Tokoh masyarakat Pulau Ende, Golkar Yusuf, menyebut kehadiran sumur air tawar sebagai momentum bersejarah bagi warga. Ia mengungkapkan bahwa selama bertahun-tahun masyarakat menghadapi keterbatasan air bersih dan bergantung pada air hujan atau membeli air dari luar.
“Air tawar adalah kebutuhan yang sudah lama kami dambakan. Selama ini masyarakat sangat kesulitan mendapatkan air bersih. Kehadiran sumur ini membawa harapan baru dan sangat berarti bagi kami. Kami menyampaikan terima kasih yang sebesar-besarnya kepada para muhsinin dan LAZNAS Al Irsyad,” tuturnya.
Hal senada disampaikan Rumen selaku perwakilan Kecamatan Pulau Ende. Ia menegaskan bahwa air merupakan kebutuhan vital bagi kehidupan, sehingga pembangunan sumur air tawar ini menjadi solusi nyata bagi persoalan yang telah berlangsung secara turun-temurun.

“Air adalah kebutuhan dasar seluruh makhluk hidup. Masyarakat Pulau Ende telah lama hidup dalam keterbatasan akses air bersih. Kini, dengan adanya sumur air tawar ini, kami memiliki kemudahan dalam memenuhi kebutuhan sehari-hari. Kami mengapresiasi perjuangan tim dan dukungan para muhsinin,” ujarnya.
Prosesi peresmian ditandai dengan serah terima simbolis sumur air tawar dari LAZNAS Al Irsyad yang diwakili Chairun Nissa Rodja kepada perwakilan Kecamatan Pulau Ende. Kegiatan tersebut disaksikan oleh para kepala desa, takmir masjid, serta masyarakat yang hadir.
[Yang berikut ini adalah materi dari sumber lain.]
(** [getDeepMetersByGroupID] resolves, on every store (cycles and diamonds
    included), with the meters reached from the given id by zero or more
    child-group edges followed by one child-meter edge, each of them once,
    and leaves the store as it was; the deep child meters of every group
    reached from the id are among them; and two stores whose edge relations
    hold the same rows in a different order give the same meters up to their
    order. *)
Theorem getDeepMetersByGroupID_closure (h : heap database) (i : jsval) :
  ∃ ids,
    getDeepMetersByGroupID run_sql i h
    = (Resolved ids,
       mkHeap (this h) (store h)
         (calls h ++ [mkCall Any get_deep_meters_by_group_id [("id", i)]])) ∧
    NoDup ids ∧
    (∀ m, m ∈ ids ↔ ∃ g, rtc (edge (child_groups (store h))) i g ∧
                         edge (child_meters (store h)) g m) ∧
    (∀ g sub, rtc (edge (child_groups (store h))) i g →
              (getDeepMetersByGroupID run_sql g h).1 = Resolved sub → sub ⊆ ids) ∧
    (∀ h' : heap database,
       child_groups (store h) ≡ₚ child_groups (store h') →
       child_meters (store h) ≡ₚ child_meters (store h') →
       ∃ ids', (getDeepMetersByGroupID run_sql i h').1 = Resolved ids' ∧ ids ≡ₚ ids').
Proof.
  exists (remove_dups ((i :: deep_children (child_groups (store h)) i)
                         ≫= children (child_meters (store h)))).
  split; [|split; [apply NoDup_remove_dups|split; [|split]]].
  - unfold getDeepMetersByGroupID, any, bind, query, ret. simpl. by rewrite !column_prop.
  - intros m. apply elem_of_deep_meters.
  - intros g sub Hig Hsub m Hm. rewrite getDeepMetersByGroupID_run in Hsub.
    assert (remove_dups ((g :: deep_children (child_groups (store h)) g)
                           ≫= children (child_meters (store h))) = sub) as Heq
      by congruence.
    rewrite <- Heq in Hm. apply elem_of_deep_meters in Hm as (g' & Hgg' & Hm).
    apply elem_of_deep_meters. exists g'. split; [by etrans|done].
  - intros h' Hg Hm. eexists. split; [apply getDeepMetersByGroupID_run|].
    apply NoDup_Permutation; [apply NoDup_remove_dups..|].
    intros m. rewrite !elem_of_deep_meters.
    split; intros (g & Hig & Hgm); exists g; split.
    + by apply (rtc_edge_Permutation _ _ _ _ Hg).
    + unfold edge. by rewrite <- Hm.
    + by apply (rtc_edge_Permutation (child_groups (store h')) (child_groups (store h))).
    + unfold edge. by rewrite Hm.
Qed.

Lemma getDeepMetersByGroupID_closure_witness :
  ∃ ids, (getDeepMetersByGroupID run_sql (JNum 1)
            (adoptMeter run_sql (JNum 10) (on (mkGroup (JNum 4) (JStr "D")) db_diamond_meter)).2).1
         = Resolved ids ∧
         [JNum 10] ⊆ ids.
Proof.
  destruct (getDeepMetersByGroupID_closure
              (adoptMeter run_sql (JNum 10) (on (mkGroup (JNum 4) (JStr "D")) db_diamond_meter)).2
              (JNum 1))
    as (ids & Hrun & _ & _ & Hsub & _).
  exists ids. split; [by rewrite Hrun|].
  apply (Hsub (JNum 2)); [|reflexivity].
  apply rtc_once. unfold edge. by apply (bool_decide_unpack _).
Defined.

(** A meter adopted by a group is a deep child meter of that group and of
    every group that has it as a deep child group; a meter that is not stored
    is refused with NotFound and the deep child meters are as before. *)
Theorem adoptMeter_seen_by_ancestors (h : heap database) (meterID ancestor : jsval) :
  ancestor = id (this h) ∨ id (this h) ∈ deep_children (child_groups (store h)) ancestor →
  (has_id (meters (store h)) meterID = true →
   ∃ ids, (getDeepMetersByGroupID run_sql ancestor (adoptMeter run_sql meterID h).2).1
          = Resolved ids ∧ meterID ∈ ids) ∧
  (has_id (meters (store h)) meterID = false →
   (adoptMeter run_sql meterID h).1 = Rejected NotFound ∧
   (getDeepMetersByGroupID run_sql ancestor (adoptMeter run_sql meterID h).2).1
   = (getDeepMetersByGroupID run_sql ancestor h).1).
Proof.
  intros Hanc. split; intros Hhas.
  - eexists. split; [apply getDeepMetersByGroupID_run|].
    apply elem_of_deep_meters. exists (id (this h)).
    rewrite adoptMeter_run, Hhas. simpl. split.
    + apply rtc_tc. destruct Hanc as [->|Hd]; [by left|right].
      by apply elem_of_deep_children.
    + apply elem_of_add_edge. by left.
  - rewrite !getDeepMetersByGroupID_run, adoptMeter_run, Hhas. done.
Qed.

Lemma adoptMeter_seen_by_ancestors_witness :
  ∃ ids, (getDeepMetersByGroupID run_sql (JNum 1)
            (adoptMeter run_sql (JNum 10) (on (mkGroup (JNum 2) (JStr "B")) db_two)).2).1
         = Resolved ids ∧ JNum 10 ∈ ids.
Proof.
  apply (adoptMeter_seen_by_ancestors (on (mkGroup (JNum 2) (JStr "B")) db_two)
           (JNum 10) (JNum 1)).
  - right. by apply (bool_decide_unpack _).
  - reflexivity.
Defined.

Lemma getAll_run (h : heap database) :
  getAll run_sql h
  = (Resolved (stored_group <$> map_to_list (groups (store h))),
     mkHeap (this h) (store h) (calls h ++ [mkCall Any get_all_groups []])).
Proof.
  unfold getAll, any, bind, query, ret. simpl. do 2 f_equal.
  induction (map_to_list (groups (store h))) as [|r l IH]; [done|].
  simpl. by rewrite IH.
Qed.

(** [getAll] resolves with the stored groups, each of them once and with the
    id and the name of its row: as many groups as there are rows, the empty
    list on an empty table; and it leaves the store as it was. *)
Theorem getAll_lists_stored_groups (h : heap database) :
  ∃ gs, getAll run_sql h
        = (Resolved gs,
           mkHeap (this h) (store h) (calls h ++ [mkCall Any get_all_groups []])) ∧
        NoDup gs ∧
        length gs = size (groups (store h)) ∧
        (∀ g, g ∈ gs ↔ ∃ i n, groups (store h) !! i = Some n ∧ g = mkGroup (JNum i) n).
Proof.
  exists (stored_group <$> map_to_list (groups (store h))).
  split; [apply getAll_run|]. split; [|split].
  - apply NoDup_fmap_2_strong; [|apply NoDup_map_to_list].
    intros [i n] [j m] _ _ [= -> ->]. done.
  - by rewrite length_fmap, length_map_to_list.
  - intros g. rewrite list_elem_of_fmap. split.
    + intros ([i n] & -> & Hin%elem_of_map_to_list). by exists i, n.
    + intros (i & n & Hin & ->). exists (i, n). split; [done|].
      by apply elem_of_map_to_list.
Qed.

Lemma names_unique_insert (t : gmap Z jsval) i n :
  names_unique t → (∀ j, t !! j = Some n → j = i) → names_unique (<[i := n]> t).
Proof.
  intros Huniq Hn a b m [[<- <-]|[Hai Ha]]%lookup_insert_Some
    [[<- Hm]|[Hbi Hb]]%lookup_insert_Some; try done.
  - symmetry. by apply Hn.
  - subst. by apply Hn.
  - by apply (Huniq a b m).
Qed.

Lemma names_unique_delete (t : gmap Z jsval) i :
  names_unique t → names_unique (base.delete i t).
Proof.
  intros Huniq a b m [_ Ha]%lookup_delete_Some [_ Hb]%lookup_delete_Some.
  by apply (Huniq a b m).
Qed.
Rangkaian acara juga mencakup uji kelayakan air di salah satu titik sumur, yakni di Masjid As Sani, Desa Redodori. Hasil uji menunjukkan bahwa air yang dihasilkan layak untuk dimanfaatkan, dan masyarakat menyaksikan langsung aliran air tawar dari sumur tersebut.
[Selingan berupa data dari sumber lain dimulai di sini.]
(** * A shallow embedding of the retrieval core of [src/src/search.py]

    The module-level helpers ([proximity], the query parsers, the
    preprocessor) and the [InvertedIndex] class are translated into Rocq.
    Python ints are [Z], Python sets of ints are [gset Z], dictionaries
    keyed by strings are [gmap string _].  Raised exceptions (including
    [sys.exit], which raises [SystemExit]) are values of the [result] type
    below. *)

From Stdlib Require Import ZArith Lia Lra Ascii Rdefinitions RIneq Rpower.
From stdpp Require Import base gmap sets list strings sorting.

Local Open Scope Z_scope.

(* ------------------------------------------------------------------ *)
(** ** Python results: values or raised exceptions *)

Inductive exc :=
  | IndexError
  | KeyError
  | TypeError
  | SystemExit (code : Z)
  | OutOfFuel.  (* a loop ran longer than the bound given to its model *)

Inductive result (A : Type) :=
  | Ok (a : A)
  | Raise (e : exc).
Arguments Ok {A} a.
Arguments Raise {A} e.

Global Instance result_ret : MRet result := λ A a, Ok a.
Global Instance result_bind : MBind result :=
  λ A B f m, match m with Ok a => f a | Raise e => Raise e end.

(** [l[k]] on a Python list, negative indices counting from the end. *)
Definition py_get {A} (l : list A) (k : Z) : result A :=
  let k' := if k <? 0 then k + Z.of_nat (length l) else k in
  if k' <? 0 then Raise IndexError
  else match l !! Z.to_nat k' with
       | Some x => Ok x
       | None => Raise IndexError
       end.

(* ------------------------------------------------------------------ *)
(** ** [proximity(list_0, list_1)] *)

(** [np.inf] or a number. *)
Inductive ext := Fin (z : Z) | Inf.

(** [a < b] where [np.inf] is larger than every int. *)
Definition ext_ltb (a b : ext) : bool :=
  match a, b with
  | Fin x, Fin y => x <? y
  | Fin _, Inf => true
  | Inf, _ => false
  end.

Definition ext_eqb (a b : ext) : bool :=
  match a, b with
  | Fin x, Fin y => x =? y
  | Inf, Inf => true
  | _, _ => false
  end.

(** Elements of [merged_list]: ints, or the slice [list_k[c:]] that the
    exhausted-list branches append as a single element. *)
Inductive mval := MInt (z : Z) | MSlice (l : list Z).

Definition mval_int (v : mval) : result Z :=
  match v with MInt z => Ok z | MSlice _ => Raise TypeError end.

(** The local variables of the loop.  [min_prox_list_0_pos] and
    [min_prox_list_1_pos] are assigned right before their only read, so
    they are inlined into the pair built in [check_proximity]. *)
Record prox_state := mk_prox_state {
  min_proximity : ext;
  positions : list (Z * Z);
  list_0_counter : nat;
  list_1_counter : nat;
  loop_i : nat;
  previous_list_add : Z;
  merged_list : list mval
}.

(** The block repeated verbatim in the four branches of the loop body,
    run after [merged_list[i]] has been appended:
    [if current_list_add + previous_list_add == 1: ...]. *)
Definition check_proximity (current_list_add : Z) (st : prox_state)
    : result prox_state :=
  if current_list_add + previous_list_add st =? 1 then
    let i := Z.of_nat (loop_i st) in
    vi ← py_get (merged_list st) i ≫= mval_int;
    vp ← py_get (merged_list st) (i - 1) ≫= mval_int;
    let current_proximity := Z.abs (vi - vp) in
    if ext_ltb (Fin current_proximity) (min_proximity st) then
      let pair := if current_list_add =? 1 then (vp, vi) else (vi, vp) in
      Ok (mk_prox_state (Fin current_proximity) [pair]
            (list_0_counter st) (list_1_counter st) (loop_i st)
            (previous_list_add st) (merged_list st))
    else if ext_eqb (Fin current_proximity) (min_proximity st) then
      let pair := if current_list_add =? 1 then (vp, vi) else (vi, vp) in
      Ok (mk_prox_state (min_proximity st) (positions st ++ [pair])
            (list_0_counter st) (list_1_counter st) (loop_i st)
            (previous_list_add st) (merged_list st))
    else Ok st
  else Ok st.

Definition set_counters (st : prox_state) (c0 c1 : nat) (merged : list mval)
    : prox_state :=
  mk_prox_state (min_proximity st) (positions st) c0 c1 (loop_i st)
    (previous_list_add st) merged.

Definition set_i_prev (st : prox_state) (i : nat) (prev : Z) : prox_state :=
  mk_prox_state (min_proximity st) (positions st) (list_0_counter st)
    (list_1_counter st) i prev (merged_list st).

(** Outcome of one pass of the loop body: go on, or [break]. *)
Inductive step_outcome := Continue (st : prox_state) | Break (st : prox_state).

(** One pass of [while i < len(list_0) + len(list_1): ...], including
    the final [i += 1]. *)
Definition prox_step (list_0 list_1 : list Z) (st : prox_state)
    : result step_outcome :=
  let total := (length list_0 + length list_1)%nat in
  let c0 := list_0_counter st in
  let c1 := list_1_counter st in
  if (c0 =? length list_0)%nat then
    x ← py_get list_1 (Z.of_nat c1);
    let merged := merged_list st ++ [MInt x] in
    st1 ← check_proximity 1 (set_counters st c0 (S c1) merged);
    let merged' := if (S c1 <? length list_1)%nat
                   then merged_list st1 ++ [MSlice (drop (S c1) list_1)]
                   else merged_list st1 in
    let st2 := set_counters st1 c0 (S c1) merged' in
    Ok (Continue (set_i_prev st2 (S total) (previous_list_add st2)))
  else if (c1 =? length list_1)%nat then
    x ← py_get list_0 (Z.of_nat c0);
    let merged := merged_list st ++ [MInt x] in
    st1 ← check_proximity 0 (set_counters st (S c0) c1 merged);
    let merged' := if (S c0 <? length list_0)%nat
                   then merged_list st1 ++ [MSlice (drop (S c0) list_0)]
                   else merged_list st1 in
    let st2 := set_counters st1 (S c0) c1 merged' in
    Ok (Break (set_i_prev st2 total (previous_list_add st2)))
  else
    x0 ← py_get list_0 (Z.of_nat c0);
    x1 ← py_get list_1 (Z.of_nat c1);
    if x0 <=? x1 then
      st1 ← check_proximity 0 (set_counters st (S c0) c1 (merged_list st ++ [MInt x0]));
      Ok (Continue (set_i_prev st1 (S (loop_i st1)) 0))
    else
      st1 ← check_proximity 1 (set_counters st c0 (S c1) (merged_list st ++ [MInt x1]));
      Ok (Continue (set_i_prev st1 (S (loop_i st1)) 1)).

Fixpoint prox_loop (fuel : nat) (list_0 list_1 : list Z) (st : prox_state)
    : result prox_state :=
  if (loop_i st <? length list_0 + length list_1)%nat then
    match fuel with
    | O => Raise OutOfFuel
    | S fuel' =>
        o ← prox_step list_0 list_1 st;
        match o with
        | Continue st' => prox_loop fuel' list_0 list_1 st'
        | Break st' => Ok st'
        end
    end
  else Ok st.

(** The whole function.  The loop bound [len(list_0) + len(list_1)] is
    enough fuel: [i] starts at 1 and grows every pass. *)
Definition proximity (list_0 list_1 : list Z) : result (ext * list (Z * Z)) :=
  a ← py_get list_0 0;
  b ← py_get list_1 0;
  let st0 :=
    if a <=? b then mk_prox_state Inf [] 1 0 1 0 [MInt a]
    else mk_prox_state Inf [] 0 1 1 1 [MInt b] in
  st ← prox_loop (length list_0 + length list_1) list_0 list_1 st0;
  Ok (min_proximity st, positions st).

Example proximity_spec_example :
  proximity [2; 10] [5; 11] = Ok (Fin 1, [(10, 11)]).
Proof. reflexivity. Qed.

(** *** Reference reading of [proximity]: merge, then scan adjacent pairs

    [merge_tagged] is the merge the loop performs, each element tagged
    with the list it came from (0 or 1); ties go to [list_0], as in
    [list_0[c0] <= list_1[c1]]. *)
Fixpoint merge_tagged (l0 l1 : list Z) : list (Z * Z) :=
  match l0 with
  | [] => map (λ y, (y, 1)) l1
  | x :: xs =>
      (fix merge_aux (l1 : list Z) : list (Z * Z) :=
         match l1 with
         | [] => map (λ x', (x', 0)) (x :: xs)
         | y :: ys =>
             if x <=? y then (x, 0) :: merge_tagged xs l1
             else (y, 1) :: merge_aux ys
         end) l1
  end.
Dengan rampungnya pembangunan 24 sumur air tawar di wilayah Ende, LAZNAS Al Irsyad berharap fasilitas tersebut dapat dikelola dan dirawat secara bersama-sama oleh masyarakat setempat agar manfaatnya dapat dirasakan dalam jangka panjang. Kegiatan peresmian ditutup dengan doa bersama sebagai wujud syukur atas hadirnya sumber air bersih yang telah lama dinantikan warga Pulau Ende.